Diplomatie

Cameroun : Paul Biya confronté à la triple pression de l’ONU, des États-Unis et du Vatican

Réservé aux abonnés | | Par Jeune Afrique
Paul Biya, le président du Cameroun à l'ONU, le 22 septembre 2016.

Paul Biya, le président du Cameroun à l'ONU, le 22 septembre 2016. © Seth Wenig/AP/SIPA

Fin mars, António Guterres, le secrétaire général de l’ONU, a tenté de s’entretenir par téléphone avec Paul Biya de la situation des droits de l’homme dans les deux régions anglophones du Cameroun.
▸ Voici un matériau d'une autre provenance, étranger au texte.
(** X2: no series has both an increasing and a decreasing trend. *)
Theorem trend_never_both (values : list cell) :
  ~ (check_trend_with_regression values true = true
     /\ check_trend_with_regression values false = true).
Proof.
  intros [Hup Hdown].
  destruct (Nat.ltb_spec (length (finite values)) 2) as [Hfew | Hlen].
  - rewrite check_trend_few in Hup by exact Hfew. discriminate Hup.
  - rewrite check_trend_slope in Hup, Hdown by exact Hlen.
    apply Qltb_lt in Hup, Hdown. lra.
Qed.

End TrendMore.

(** ** Sorting by period: order of the columns *)

Module FrameMore.
Import Trend TrendAux Scorer ScorerAux FrameOrder TrendFacts ScorerFacts
  TrendMore.

Local Open Scope string_scope.

Lemma ts_leb_antisym (a b : Timestamp) :
  ts_leb a b = true -> ts_leb b a = true -> a = b.
Proof.
  destruct a as [ya ma da], b as [yb mb db]. unfold ts_leb. simpl.
  rewrite (Z.compare_antisym ya yb), (Z.compare_antisym ma mb).
  destruct (Z.compare_spec ya yb); simpl; try discriminate.
  destruct (Z.compare_spec ma mb); simpl; try discriminate.
  intros H1 H2. apply Z.leb_le in H1, H2. f_equal; lia.
Qed.

Lemma ts_leb_trans (a b c : Timestamp) :
  ts_leb a b = true -> ts_leb b c = true -> ts_leb a c = true.
Proof.
  destruct a as [ya ma da], b as [yb mb db], c as [yc mc dc].
  unfold ts_leb. simpl.
  destruct (Z.compare_spec ya yb); try discriminate;
    destruct (Z.compare_spec yb yc); try discriminate;
    destruct (Z.compare_spec ya yc); try lia; try reflexivity;
    destruct (Z.compare_spec ma mb); try discriminate;
    destruct (Z.compare_spec mb mc); try discriminate;
    destruct (Z.compare_spec ma mc); try lia; try reflexivity;
    intros H1 H2; apply Z.leb_le in H1, H2; apply Z.leb_le; lia.
Qed.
En vain jusqu’à présent.

Paul Biya, qui séjournait à Genève depuis la fin de sa visite d’État en Italie, avait pourtant promis de le rappeler… Alors que le président camerounais se trouvait au Vatican, le 23 mars, le pape François avait réaffirmé « l’importance de la cohésion nationale dans le respect des droits de l’homme et des minorités ».

Quant aux Américains, ils suivent avec beaucoup d’attention les arrestations et auditions de personnalités anglophones, et menacent de réexaminer les conditions de leur coopération militaire avec Yaoundé (ils ont déployé 200 soldats dans l’Extrême-Nord afin d’aider le pays à lutter contre Boko Haram).